Since people with OSA may complain of any number of sleep-related symptoms, including excessive daytime sleepiness, your doctor can order a range of tests to look for possible causes of those symptoms.
Your doctor may order laboratory tests, including those to test for medicines that are known to affect the level of alertness.
Your doctor may do a physical examination of your nose, mouth, and throat, looking for large or extra tissues that might be blocking the flow of air. Your doctor may also ask you how well you sleep and how well you function during the day.
Your doctor may want you to have an overnight sleep study, during which sensors record your physiologic data and your sleep.
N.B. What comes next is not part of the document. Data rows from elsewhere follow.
(* ===== verification/Credentials.v ===== *)
(** * Credentials: passwords, one-time codes, recovery codes, mailed tokens, throttles

    internal/auth/password, auth/totp (without the QR code), auth/token, auth/throttle with its statements, and
    internal/passwords.  Argon2, SHA-256, the generator of one-time codes, strings.ToLower and strings.ToUpper are
    parameters; what rand.Read fills a buffer with, if it does, is an argument. *)

From S2P Require Import Prelude GoString NetIP Encoding.
From S2P Require Codeowners.
Local Open Scope Z_scope.

(** ** Standard library *)

(** SkipSpace of package fmt, for Sscanf: a line break is an error. *)
Definition SkipSpace (s : string) : option string :=
  let n := space_prefix_from 0 s in
  if has_byte "010" (str_take n s) then None else Some (str_drop n s).

Inductive Verb := Lit (c : ascii) | DInt | DUint (w : Z).

(** scanInt and scanUint, in base 10. *)
Definition scan_digits (s : string) : option (Z * string) :=
  let '(ds, rest) := str_span is_dec s in
  if bool_decide (ds = "") then None else Some (dec_value ds 0, rest).

Definition scanInt (s : string) : option (Z * string) :=
  s ← SkipSpace s;
  let '(neg, ds) := match s with
                    | String "-"%char ds => (true, ds)
                    | String "+"%char ds => (false, ds)
                    | _ => (false, s)
                    end in
  '(n, rest) ← scan_digits ds;
  let n := if neg : bool then - n else n in
  if bool_decide (- 2 ^ 63 <= n < 2 ^ 63) then Some (n, rest) else None.

Definition scanUint (w : Z) (s : string) : option (Z * string) :=
  s ← SkipSpace s;
  '(n, rest) ← scan_digits s;
  if bool_decide (n < 2 ^ w) then Some (n, rest) else None.

(** Sscanf, for formats of %d and letters that are no space: what follows the last verb is not looked at. *)
Fixpoint Sscanf (format : list Verb) (s : string) : option (list Z) :=
  match format with
  | [] => Some []
  | Lit c :: format =>
      match s with
      | String d s' => if is_byte d c then Sscanf format s' else None
      | "" => None
      end
  | DInt :: format => '(n, rest) ← scanInt s; l ← Sscanf format rest; Some (n :: l)
  | DUint w :: format => '(n, rest) ← scanUint w s; l ← Sscanf format rest; Some (n :: l)
  end.

(** ** internal/auth/password *)

Module Password.

Definition Algo : string := "argon2id-v1".
Definition Version : Z := 19.

Record Params := MkParams { Memory : Z; Time : Z; Threads : Z; SaltLen : Z; KeyLen : Z }.

Definition Defaults : Params := MkParams (64 * 1024) 3 2 16 32.

Definition MinPasswordLength : nat := 10.

(** [Panic]: argon2 panics when there are no rounds or no lanes. *)
Inductive PwErr := TooShort | ErrRand | Malformed | Panic.

#[export] Instance PwErr_eq_dec : EqDecision PwErr.
Proof. solve_decision. Defined.

Definition encode (p : Params) (salt key : string) : string :=
  Join [""; "argon2id"; "v=" +:+ pretty Version;
        "m=" +:+ pretty (Memory p) +:+ ",t=" +:+ pretty (Time p) +:+ ",p=" +:+ pretty (Threads p);
        EncodeToString b64_std 6 salt; EncodeToString b64_std 6 key] "$".

Definition version_format : list Verb := [Lit "v"; Lit "="; DInt].
Definition params_format : list Verb :=
  [Lit "m"; Lit "="; DUint 32; Lit ","; Lit "t"; Lit "="; DUint 32; Lit ","; Lit "p"; Lit "="; DUint 8].

Definition decode (s : string) : res PwErr (Params * string * string) :=
  match SplitByte s "$" with
  | [empty; algo; version; params; salt; key] =>
      if negb (bool_decide (empty = "")) then Err Malformed
      else if negb (bool_decide (algo = "argon2id")) then Err Malformed
      else match Sscanf version_format version with
           | Some [v] =>
               if negb (bool_decide (v = Version)) then Err Malformed
               else match Sscanf params_format params with
                    | Some [m; t; p] =>
                        match RawDecodeString b64_std salt, RawDecodeString b64_std key with
                        | Some salt, Some key =>
                            Ok (MkParams m t p (Z.of_nat (String.length salt) mod 2 ^ 32)
                                  (Z.of_nat (String.length key) mod 2 ^ 32), salt, key)
                        | _, _ => Err Malformed
                        end
                    | _ => Err Malformed
                    end
           | _ => Err Malformed
           end
  | _ => Err Malformed
  end.

Section Argon2.
(** argon2.IDKey: password, salt, time, memory, threads, length of the key. *)
Context (IDKey : string → string → Z → Z → Z → Z → string).

Definition derive (password salt : string) (p : Params) : res PwErr string :=
  if bool_decide (Time p < 1) || bool_decide (Threads p < 1) then Err Panic
  else Ok (IDKey password salt (Time p) (Memory p) (Threads p) (KeyLen p)).

(** [salt]: what rand.Read filled SaltLen bytes with. *)
Definition Hash (password : string) (p : Params) (salt : option string) : res PwErr string :=
  if bool_decide (String.length password < MinPasswordLength)%nat then Err TooShort
  else match salt with
       | None => Err ErrRand
       | Some salt => key ← derive password salt p; Ok (encode p salt key)
       end.

Definition Verify (password encoded : string) : res PwErr bool :=
  '(p, salt, want) ← decode encoded;
  got ← derive password salt p;
  Ok (bool_decide (got = want)).

End Argon2.
End Password.

(** ** internal/passwords *)

Section Common.
Context (rawList : string) (ToLower : string → string).

Definition common_set : gset string :=
  list_to_set (ToLower <$> filter (fun l => l ≠ "") (TrimSpace <$> SplitByte rawList "010")).

Definition IsCommon (password : string) : bool := bool_decide (ToLower password ∈ common_set).
End Common.

(** ** internal/auth/token *)

Module Token.
Section Sha.
Context (sha256 : string → string).

Definition SizeBytes : nat := 32.

Inductive TokErr := ErrRand | ErrEncoding | ErrLength.

(** The text for the link and the hash for the table. *)
Definition New (rnd : option string) : res TokErr (string * string) :=
  match rnd with
  | None => Err ErrRand
  | Some raw => Ok (EncodeToString b64_url 6 raw, sha256 raw)
  end.

Definition HashOf (s : string) : res TokErr string :=
  match RawDecodeString b64_url s with
  | None => Err ErrEncoding
  | Some raw => if negb (bool_decide (String.length raw = SizeBytes)) then Err ErrLength else Ok (sha256 raw)
  end.
End Sha.
End Token.

(** ** internal/auth/totp *)

Module Totp.

Definition second : Z := 1000000000.
Definition SecretSize : nat := 20.
Definition Period : Z := 30.
Definition Digits : nat := 6.
Definition SkewSteps : Z := 1.

(** The padding that StdEncoding appends is trimmed. *)
Definition EncodeBase32 (secret : string) : string := EncodeToString b32_std 5 secret.

(** time.Time.Unix, of a time in nanoseconds. *)
Definition Unix (t : Z) : Z := t / second.

Definition Step (t : Z) : Z := Z.quot (Unix t) Period.

Definition looksLikeCode (s : string) : bool :=
  bool_decide (String.length s = Digits) && forallb (fun r => between 48 r 57) (runes s).

Inductive TotpErr := ErrInvalid | ErrGenerate.

Section Codes.
(** otp's GenerateCodeCustom with the options of this package: secret in base 32, time. *)
Context (GenerateCode : string → Z → option string).

Fixpoint verify_loop (b32 code : string) (t : Z) (offsets : list Z) : res TotpErr Z :=
  match offsets with
  | [] => Err ErrInvalid
  | offset :: offsets =>
      let atTime := t + offset * Period * second in
      match GenerateCode b32 atTime with
      | None => Err ErrGenerate
      | Some want => if bool_decide (want = code) then Ok (Step atTime) else verify_loop b32 code t offsets
      end
  end.

Definition Verify (secret code : string) (t : Z) : res TotpErr Z :=
  if negb (looksLikeCode code) then Err ErrInvalid
  else verify_loop (EncodeBase32 secret) code t (seqZ (- SkewSteps) (2 * SkewSteps + 1)).
End Codes.

(** *** recovery.go *)

Definition RecoveryCodeCount : nat := 10.
Definition recoveryAlphabet : string := "ACDEFGHJKMNPQRTUVWXYZ234".
Definition RecoveryCodeGroups : nat := 3.
Definition RecoveryCodeGroupSize : nat := 4.

Definition recovery_char (b : ascii) : ascii :=
  default "A"%char (String.get (Z.to_nat (byte b mod Z.of_nat (String.length recoveryAlphabet))) recoveryAlphabet).

(** The code of a buffer of 24 bytes, of which the first twelve count. *)
Definition mint_text (buf : string) : string :=
  let out := str_map recovery_char (str_take (RecoveryCodeGroups * RecoveryCodeGroupSize) buf) in
  Join ((fun g => str_take RecoveryCodeGroupSize (str_drop (g * RecoveryCodeGroupSize) out)) <$> seq 0 RecoveryCodeGroups) "-".

Definition mintCode (rnd : option string) : option string := buf ← rnd; Some (mint_text buf).

Section Recovery.
Context (sha256 ToUpper : string → string).

Definition NormalizeRecoveryCode (s : string) : string :=
  foldr (fun r out => if bool_decide (r = 45) || bool_decide (r = 32) then out else Codeowners.EncodeRune r +:+ out) ""
    (runes (ToUpper s)).

Definition HashRecoveryCode (code : string) : string := sha256 (NormalizeRecoveryCode code).

Definition LooksLikeRecoveryCode (s : string) : bool :=
  let n := NormalizeRecoveryCode s in
  bool_decide (String.length n = (RecoveryCodeGroups * RecoveryCodeGroupSize)%nat) &&
  forallb (fun r => between 65 r 90 || between 48 r 57) (runes n).

(** Each code takes its own buffer; without one rand.Read fails. *)
Fixpoint generate_codes (n : nat) (bufs : list (option string)) : option (list string * list string) :=
  match n with
  | O => Some ([], [])
  | S n =>
      c ← mintCode (mjoin (head bufs));
      '(codes, hashes) ← generate_codes n (tail bufs);
      Some (c :: codes, HashRecoveryCode c :: hashes)
  end.

Definition GenerateRecoveryCodes (bufs : list (option string)) : option (list string * list string) :=
  generate_codes RecoveryCodeCount bufs.
End Recovery.
End Totp.

(** ** internal/auth/throttle *)

Module Throttle.

Record Limit := MkLimit { Scope : string; Identifier : string; Max : Z; Window : Z }.

Record Row := MkRow { Hits : Z; WindowStartedAt : Z }.

Inductive ThrErr := ErrThrottled (retryAfter hits : Z) | ErrBump.

(** The statement; the column of hits has 32 bits. *)
Definition BumpAuthThrottle (t : gmap (string * string) Row) (key : string * string) (cutoff now : Z) : option (Row * gmap (string * string) Row) :=
  let row := match t !! key with
             | None => MkRow 1 now
             | Some r => if bool_decide (WindowStartedAt r < cutoff) then MkRow 1 now
                         else MkRow (Hits r + 1) (WindowStartedAt r)
             end in
  if bool_decide (2 ^ 31 <= Hits row) then None else Some (row, <[key := row]> t).

Definition ResetAuthThrottle (t : gmap (string * string) Row) (key : string * string) : gmap (string * string) Row := delete key t.

Definition PurgeStaleAuthThrottle (t : gmap (string * string) Row) (cutoff : Z) : gmap (string * string) Row :=
  filter (fun '(_, r) => ¬ WindowStartedAt r < cutoff) t.

Definition key (p : Limit) : string * string := (Scope p, Identifier p).

(** What Hit makes of the row. *)
Definition verdict (p : Limit) (row : Row) (now : Z) : res ThrErr () :=
  if bool_decide (Max p < Hits row) then
    let retry := Window p - (now - WindowStartedAt row) in
    Err (ErrThrottled (if bool_decide (retry < 1000000000) then 1000000000 else retry) (Hits row))
  else Ok ().

(** Hit with a statement that does not fail for reasons of its own; the clock is read by the application ([app]), by the
    database ([db]) and again by the application ([app']). *)
Definition Hit (t : gmap (string * string) Row) (p : Limit) (app db app' : Z) : res ThrErr () * gmap (string * string) Row :=
  match BumpAuthThrottle t (key p) (app - Window p) db with
  | None => (Err ErrBump, t)
  | Some (row, t) => (verdict p row app', t)
  end.

Definition Reset (t : gmap (string * string) Row) (p : Limit) : gmap (string * string) Row := ResetAuthThrottle t (key p).

End Throttle.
Your doctor may suspect that you have sleep apnea based on your symptoms, but an overnight sleep study is required to confirm the diagnosis. Learn more.
Multiple sleep latency test (MSLT)
This test, performed in a sleep laboratory, objectively determines your degree of sleepiness. On the day following an overnight sleep study, you will be asked to take four or five naps over an eight to ten hour period. Each nap period lasts about twenty minutes. During these nap periods, you will be closely monitored, as you were during your sleep study. Bring a book, crossword puzzles, or anything else with which you can entertain yourself between naps.
Maintenance of wakefulness test (MWT)
This test measures your ability to stay awake. It consists of four nap opportunities, each lasting 40 minutes. During the nap period, you will be asked to try to stay awake. Most people without excessive sleepiness can remain awake during these nap periods.